The doctor is in


DR. JAMES ANDREWS is watching the weekend's football highlights, and nearly every one features a patient of his, a man whose career has been saved by his hands. He's rattling off the names in his Southern drawl as they appear on his screen, the grand sum of their repaired parts: Drew Brees, Alex Smith, Matthew Stafford ... The 70-year-old Andrews has taken their broken shoulders and made them capable of magic again. He won't reveal the exact number of surgeries he's performed because he fears it will sound like bragging. "Let's just say too many to count and not enough to quit." He turns his attention back to his TV. "There's Manning. I've seen him too." Which Manning? "Both of 'em," Andrews says.

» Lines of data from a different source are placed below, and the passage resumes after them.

Definition same_sessions_settled (ids : list string) (d d' : Db) : Prop :=
  settled ids d d' ∧ browser_sessions d' = browser_sessions d.
Lemma reconcile_run gateway connectorId claimed requestId s resp s' :
  reconcile gateway connectorId claimed requestId s = (Ok resp, s') →
  let decided := decided_routes connectorId claimed (clock s) (db s) in
  resp = {| rs_reconciled_at := clock s; rs_routes := rn_decision <$> decided;
            rs_sessions := decideSessions decided |} ∧
  (∀ e, e ∈ decided → needs_closing e = true → gateway (entry_id e) = Ok tt) ∧
  ∃ d, settled (decided ≫= closed_by) (db s) d ∧ browser_sessions d = browser_sessions (db s) ∧
    sessions_moved BS_READY [DEGRADED]
      (bs_id <$> filter (λ b, bs_status b = DEGRADED) (resumable connectorId decided d)) d (db s').
Proof.
  unfold reconcile. intros Hr. apply bindM_ok in Hr as (time & s1 & (-> & ->)%now_ok & Hr).
  apply bindM_ok in Hr as (decided & s1 & (-> & ->)%gets_ok & Hr).
  apply bindM_ok in Hr as ([] & s2 & Hclose & Hr).
  apply bindM_ok in Hr as ([] & s3 & Happly & (-> & ->)%retM_ok). split; [done|]. split.
  - intros e He Hn. destruct (each_ran _ _ _ _ _ Hclose _ He) as (t & t' & Ht).
    by apply closeIfNeeded_run in Ht as (_ & _ & ?); auto.
  - exists (db s2). apply applySessionDecisions_run in Happly.
    destruct (each_rel same_sessions_settled closed_by) with (4 := Hclose) as [Hset Hs]; try done.
    + intros d. split; [by apply same_routes_settled|done].
    + intros l l' d d' d'' [? ?] [? ?]. split; [by eapply settled_trans|congruence].
    + intros e t u t' Ht. by apply closeIfNeeded_run in Ht as (? & ? & _).
Qed.
End reconciles.

Lemma decided_unique connectorId claimed time d e e' :
  rows_ok ps_id service_checks (published_services d) →
  e ∈ decided_routes connectorId claimed time d → e' ∈ decided_routes connectorId claimed time d →
  entry_id e = entry_id e' → e = e'.
Proof.
  intros Hok He%elem_of_take_in He'%elem_of_take_in Hid. apply elem_of_by_id in He, He'.
  apply (reconcile_unsorted connectorId claimed _ time (authoritative_NoDup d Hok _ _)) in He, He'.
  rewrite Hid in He. congruence.
Qed.
Lemma elem_of_closed id l : id ∈ l ≫= closed_by ↔ ∃ e, e ∈ l ∧ needs_closing e = true ∧ entry_id e = id.
Proof.
  rewrite list_elem_of_bind. unfold closed_by. split.
  - intros (e & Hid & He). destruct (needs_closing e) eqn:Hn; [|by apply elem_of_nil in Hid].
    apply list_elem_of_singleton in Hid as ->. by exists e.
  - intros (e & He & Hn & <-). exists e. rewrite Hn. split; [by left|done].
Qed.
Lemma needs_closing_spec e :
  needs_closing e = true ↔ continues_route e = false ∧ rn_closure e ≠ closed_none.
Proof.
  unfold needs_closing. by rewrite andb_true_iff, !negb_true_iff, bool_decide_eq_false.
Qed.

(** A session that can be resumed is a live one that a continued route names or
    that is bound to it. *)
Lemma resumable_elem connectorId decided d b :
  rows_ok bs_id session_checks (browser_sessions d) → b ∈ resumable connectorId decided d →
  browser_sessions d !! bs_id b = Some b ∧ session_alive b = true ∧
  ∃ e, e ∈ decided ∧ continues_route e = true ∧
    (bs_published_service_id b = Some (entry_id e) ∨ bs_id b ∈ sessions_of e).
Proof.
  intros Hok Hb. unfold resumable in Hb. apply elem_of_app in Hb as [Hb|Hb].
  - apply list_elem_of_filter in Hb as [Hc Hb]. apply elem_of_by_id, elem_of_select in Hb as [Hb [k Hk]].
    apply andb_true_iff in Hb as [_ Ha]. rewrite (rows_ok_key _ _ _ _ _ Hok Hk). split_and!; [done..|].
    apply existsb_elem in Hc as (e & He & Hs%bool_decide_eq_true).
    apply list_elem_of_filter in He as [? ?]. exists e. auto.
  - apply list_elem_of_filter in Hb as [_ Hb]. apply elem_of_by_id, elem_of_select in Hb as [Hb [k Hk]].
    apply andb_true_iff in Hb as [Hi Ha]. rewrite <- (rows_ok_key _ _ _ _ _ Hok Hk) in Hk. split_and!; [done..|].
    unfold includes in Hi. apply bool_decide_eq_true, list_elem_of_bind in Hi as (e & Hs & He).
    apply list_elem_of_filter in He as [? ?]. exists e. auto.
Qed.

Section answers.
Context `{Entropy} `{ReconcilerConfig} `{PublishedServiceConfig}.

(** C16: the answer a connector gets is what the tables say.  When a reconciliation
    returns, every route it told the connector to go on with is that connector's,
    ready, unexpired and restated from its record, which is untouched; no route it
    told the connector to close is still live in that connector's name; no route
    of another connector has changed; a route that has changed was live, was first
    withdrawn at the gateway, has ended, and has no capability left; and a session
    that has changed is a live one that was degraded, is ready now, and is bound to
    a continued route or named by it. *)
Theorem reconcile_settles (gateway : string → result Failure unit) (connectorId requestId : string)
    (claimed : list ClaimedRoute) (s s' : St) (resp : ReconnectResponse)
    (Hok : routes_ok (db s)) (Hsessions : rows_ok bs_id session_checks (browser_sessions (db s)))
    (Hr : reconcile gateway connectorId claimed requestId s = (Ok resp, s')) :
  rs_reconciled_at resp = clock s ∧
  (∀ x, x ∈ rs_routes resp →
     match rd_decision x with
     | v_continue => ∃ r, published_services (db s) !! rd_route_id x = Some r ∧
         published_services (db s') !! rd_route_id x = Some r ∧ ps_connector_id r = connectorId ∧
         ps_status r = ps_ready ∧ (rs_reconciled_at resp < ps_expires_at r)%Z ∧
         rd_route x = Some (restate (toAuthoritative r))
     | v_revoke => ∀ r, published_services (db s') !! rd_route_id x = Some r →
         ps_connector_id r = connectorId → live_route r = false
     end) ∧
  (∀ k r, published_services (db s) !! k = Some r → ps_connector_id r ≠ connectorId →
     published_services (db s') !! k = Some r) ∧
  (∀ k r r', published_services (db s) !! k = Some r → published_services (db s') !! k = Some r' →
     r' ≠ r → live_route r = true ∧ gateway k = Ok tt ∧ ended_from r r' ∧
       ∀ j c, route_capabilities (db s') !! j = Some c → rc_published_service_id c = k →
         rc_revoked_at c ≠ None) ∧
  ∀ k b b', browser_sessions (db s) !! k = Some b → browser_sessions (db s') !! k = Some b' → b' ≠ b →
    bs_status b = DEGRADED ∧ b' = set_status BS_READY (bs_ended_at b) b ∧ session_alive b = true ∧
    ∃ x p, x ∈ rs_routes resp ∧ rd_decision x = v_continue ∧ rd_route x = Some p ∧
      (bs_published_service_id b = Some (rd_route_id x) ∨ k ∈ rp_allowed_browser_session_ids p).
Proof.
  apply reconcile_run in Hr as (-> & Hgate & d & [Hset Hcaps Hrev] & Hsame & [Hmoved [Hps Hrc] _]).
  set (decided := decided_routes connectorId claimed (clock s) (db s)) in *.
  pose proof (services_ok _ Hok) as Hrows.
  assert (∀ e, e ∈ decided → _) as Hentry by (intros e He; exact (decided_entry _ _ _ _ e Hrows He)).
  rewrite Hps, Hrc. cbn [rs_reconciled_at rs_routes].
  assert (∀ k r, published_services (db s) !! k = Some r → live_route r = true →
    k ∈ decided ≫= closed_by → ps_connector_id r = connectorId) as Hown.
  { intros k r Hk Hl (e & He & Hn & <-)%elem_of_closed. apply needs_closing_spec in Hn as [Hc Hn].
    destruct (Hentry e He) as [(x & _ & _ & _ & _ & ->)|[_ [[? _]|[_ (x & Hx & Ho & _)]]]]; try done.
    by assert (x = r) as <- by congruence. }
  split; [done|]. split; [|split; [|split]].
  - intros x (e & -> & He)%list_elem_of_fmap. specialize (Hset (entry_id e)).
    destruct (Hentry e He) as [(r & Hr & Ho & Hs & Ht & Heq)|[Hc Hcase]].
    + rewrite Hr in Hset. assert (rd_decision (rn_decision e) = v_continue) as -> by by rewrite Heq.
      assert (entry_id e ∉ decided ≫= closed_by) as Hnot.
      { intros (e' & He' & Hn & Hid)%elem_of_closed.
        rewrite (decided_unique _ _ _ _ _ _ Hrows He' He Hid), Heq in Hn. done. }
      rewrite bool_decide_false, andb_false_r in Hset by done.
      exists r. split_and!; try done. by rewrite Heq.
    + assert (rd_decision (rn_decision e) = v_revoke) as ->
        by (unfold continues_route in Hc; case_bool_decide; [done|]; by destruct (rd_decision _)).
      intros r' Hr' Ho'. change (rd_route_id (rn_decision e)) with (entry_id e) in Hr'.
      destruct (published_services (db s) !! entry_id e) as [r|] eqn:Hr; [|congruence].
      destruct (live_route r && bool_decide (entry_id e ∈ decided ≫= closed_by)) eqn:Hl.
      * destruct Hset as (x & Hx & Hend). assert (x = r') as <- by congruence. by eapply ended_route_not_live.
      * assert (r' = r) as -> by congruence. destruct Hcase as [[_ Hn]|[Hn (x & Hx & _ & Hlive)]]; [by apply Hn|].
        assert (x = r) as -> by congruence. rewrite Hlive, bool_decide_true in Hl; [done|].
        apply elem_of_closed. exists e. split_and!; [done|by apply needs_closing_spec|done].
  - intros k r Hk Hne. specialize (Hset k). rewrite Hk in Hset.
    destruct (live_route r) eqn:Hl; [|done]. case_bool_decide as Hin; [|done]. by destruct Hne; eapply Hown.
  - intros k r r' Hk Hk' Hne. specialize (Hset k). rewrite Hk in Hset.
    destruct (live_route r) eqn:Hl; [|cbn in Hset; congruence].
    case_bool_decide as Hin; [|cbn in Hset; congruence]. destruct Hset as (x & Hx & Hend).
    assert (x = r') as -> by congruence. split_and!; try done.
    + apply elem_of_closed in Hin as (e & He & Hn & <-). by apply Hgate.
    + intros j c Hj <-. by eapply Hrev.
  - intros k b b' Hk Hk' Hne. rewrite Hmoved, Hsame, Hk in Hk'. cbn in Hk'. injection Hk' as <-.
    unfold moved in *. case_bool_decide as Hin; [|done]. case_bool_decide as Hd; [|done]. cbn [andb] in *.
    apply list_elem_of_fmap in Hin as (b0 & -> & Hb0). apply list_elem_of_filter in Hb0 as [_ Hb0].
    apply resumable_elem in Hb0 as (Hb0 & Ha & e & He & Hc & Hs); [|by rewrite Hsame].
    rewrite Hsame in Hb0. assert (b0 = b) as -> by congruence.
    split_and!; [by apply list_elem_of_singleton in Hd|done|done|].
    destruct (Hentry e He) as [(r & Hr & Ho & Hst & Ht & Heq)|[? _]]; [|congruence].
    exists (rn_decision e), (restate (toAuthoritative r)).
    split_and!; [by apply list_elem_of_fmap_2|by rewrite Heq|by rewrite Heq|].
    destruct Hs as [?|Hs]; [by left|right]. by rewrite Heq in Hs.
Qed.
End answers.

(** ** Losing the identity *)

Section revocations.
Context `{Entropy} `{ReconcilerConfig}.

Definition revoking_route (gateway : string → result Failure unit) (time : Z)
    (connectorId requestId : string) (actor : EventActor) (r : PublishedServiceRow) : M bool :=
  answered (gateway (ps_id r)) ;; finishClosing time (revocation_of connectorId requestId actor r).
Lemma revoking_route_run gateway time connectorId requestId actor r s b s' :
  revoking_route gateway time connectorId requestId actor r s = (Ok b, s') →
  settled [ps_id r] (db s) (db s') ∧ browser_sessions (db s') = browser_sessions (db s) ∧
  (published_services (db s) !! ps_id r = Some r → b = live_route r).
Proof.
  unfold revoking_route. intros Hr. apply bindM_ok in Hr as ([] & s1 & (_ & ->)%answered_ok & Hr).
  apply finishClosing_run in Hr as (Hset & Hs & Hb). split_and!; [done|done|]. intros Hl. by apply Hb.
Qed.

(** Each of the live routes it read is revoked by it. *)
Lemma revocations_all gateway time connectorId requestId actor l s bs s' :
  NoDup (ps_id <$> l) →
  (∀ r, r ∈ l → published_services (db s) !! ps_id r = Some r ∧ live_route r = true) →
  collect (revoking_route gateway time connectorId requestId actor) l s = (Ok bs, s') →
  how_many bs = count l.
Proof.
  revert s bs. induction l as [|r l IH]; intros s bs Hnd Hl Hr; cbn [collect] in Hr.
  { by apply retM_ok in Hr as [-> _]. }
  apply bindM_ok in Hr as (b & s1 & Hb & Hr). apply bindM_ok in Hr as (bs' & s2 & Hr & (-> & ->)%retM_ok).
  rewrite fmap_cons, NoDup_cons in Hnd. destruct Hnd as [Hn Hnd].
  apply revoking_route_run in Hb as ([Hset _ _] & _ & Hb). destruct (Hl r) as [Hr0 Hlive]; [by left|].
  rewrite (Hb Hr0), Hlive. unfold how_many. rewrite filter_cons_True by done. unfold count in *. cbn [length].
  assert (Z.of_nat (length (filter (λ b, b = true) bs')) = Z.of_nat (length l)); [|lia].
  apply (IH s1 bs'); [done| |done]. intros x Hx. destruct (Hl x) as [Hx0 Hxl]; [by right|].
  split; [|done]. specialize (Hset (ps_id x)). rewrite Hx0, Hxl, bool_decide_false in Hset; [done|].
  intros He%list_elem_of_singleton. apply Hn. rewrite <- He. by apply list_elem_of_fmap_2.
Qed.

Lemma alive_usable b : session_alive b = true → bs_status b ∈ usable_statuses ∨ bs_status b = DEGRADED.
Proof.
  unfold session_alive, usable_statuses. rewrite andb_true_iff, negb_true_iff, bool_decide_eq_false.
  rewrite !elem_of_cons, !elem_of_nil. destruct (bs_status b); tauto.
Qed.
(** After the move of all live bound sessions none of them is usable. *)
Lemma degraded_all connectorId d0 d d' k b :
  rows_ok bs_id session_checks (browser_sessions d0) → browser_sessions d = browser_sessions d0 →
  sessions_moved DEGRADED usable_statuses (bs_id <$> findLiveSessionsForConnector connectorId d0) d d' →
  browser_sessions d' !! k = Some b → bound_to connectorId d0 b = true → session_alive b = true →
  bs_status b = DEGRADED.
Proof.
  intros Hok Hsame [Hm _ _] Hk Hbound Ha. rewrite Hm, Hsame in Hk.
  destruct (browser_sessions d0 !! k) as [b0|] eqn:Hb0; [|done]. cbn in Hk. injection Hk as <-.
  destruct (decide (k ∈ bs_id <$> findLiveSessionsForConnector connectorId d0)) as [Hin|Hin].
  - unfold moved in *. rewrite (bool_decide_true (k ∈ _)) in * by done. cbn [andb] in *.
    destruct (bool_decide (bs_status b0 ∈ usable_statuses)) eqn:Hu; [done|].
    apply bool_decide_eq_false in Hu. by destruct (alive_usable _ Ha).
  - rewrite moved_outside in * by done. destruct Hin. rewrite <- (rows_ok_key _ _ _ _ _ Hok Hb0). apply list_elem_of_fmap_2, elem_of_by_id.
    apply elem_of_select. rewrite Hbound, Ha. eauto.
Qed.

In his decades of practice, he's seen hundreds of athletes overcome injuries that would have finished them not long ago. Knee dislocations, patellar tendon ruptures, ligament and rotator cuff tears -- he has mastered each of these former impossibilities, bringing dead arms and legs back to life.

But Andrews still sees damage that even he can't repair. It's one of the reasons he often still works seven days a week: Enemies remain. He has spearheaded prevention programs for young athletes (visit StopSportsInjuries.org to find out more), but he knows that hurt will always be part of the game. He calls one injury in particular "the nemesis." It cripples football players especially, dooming them to pain and early retirement. When the articular cartilage in their battered knees wears away, when Andrews hears that telltale grind of bone on bone, he knows the fight is over. "We can patch it, but we can't fix it," he says, and he sounds almost wistful, the way a cop might admire a really good thief.

For the past three years, however, Andrews has been experimenting with a new strategy. "Stem cells," he says. "What we call biologics. They're on their way, and that will be a transformational event." Very quietly -- "We don't advertise it," Andrews says, "and we don't want to sensationalize it" -- he and his colleagues at clinics in Birmingham, Ala., and Gulf Breeze, Fla., have been performing stem cell injections on professional athletes. He won't name names, but Andrews has mostly employed stem cells in the deteriorated knees of football players, and virtually all of them have reported significant decreases in pain and inflammation. "It's early," he says, "but the results have been remarkable."

Stem cells are unique in that they can become any other type of cell, including that elusive articular cartilage. They are the universal part. Embryonic stem cells -- what most people think of when they think of stem cells -- are set with religious and political traps, but adults carry stem cells too. Andrews mines them from the marrow in the patient's pelvic bone and then injects them directly into the damaged joint. That's the only stem cell procedure the FDA presently allows -- the self-donation of unaltered adult stem cells. "We're neophytes," Andrews says. But this is the first step.

Other countries, such as South Korea, Japan and Germany, have far more advanced programs in stem cell therapy. (Peyton Manning reportedly had his neck treated in Europe.) Andrews agrees with the FDA that more research is needed, but he doesn't like seeing his prize patients going overseas. "We have to do the work here," he says. He's been trying to arrange clinical trials, but those require two things in short supply: money and patients willing to take the risk, not because the procedure is dangerous but because some patients will receive stem cells and others a placebo. Athletes aren't interested in saline. Time is never on the side of the suffering.

That's the other reason Andrews still works seven days a week. He had long predicted that stem cell therapies would be routine by now. Today he hopes that another decade might be enough and that he will still be working whenever his prediction finally comes true. Along with his urgency, his optimism is the most essential part of his practice. Andrews dreams constantly of marvels, of hearts grown fresh in labs, of Tommy John surgeries sidelining players for weeks rather than months. It's easier to believe in miracles, of course, when you see them throwing perfect spirals on your TV, Brees and Smith and Stafford, each one a bridge between a past that couldn't be saved and a future that always could be.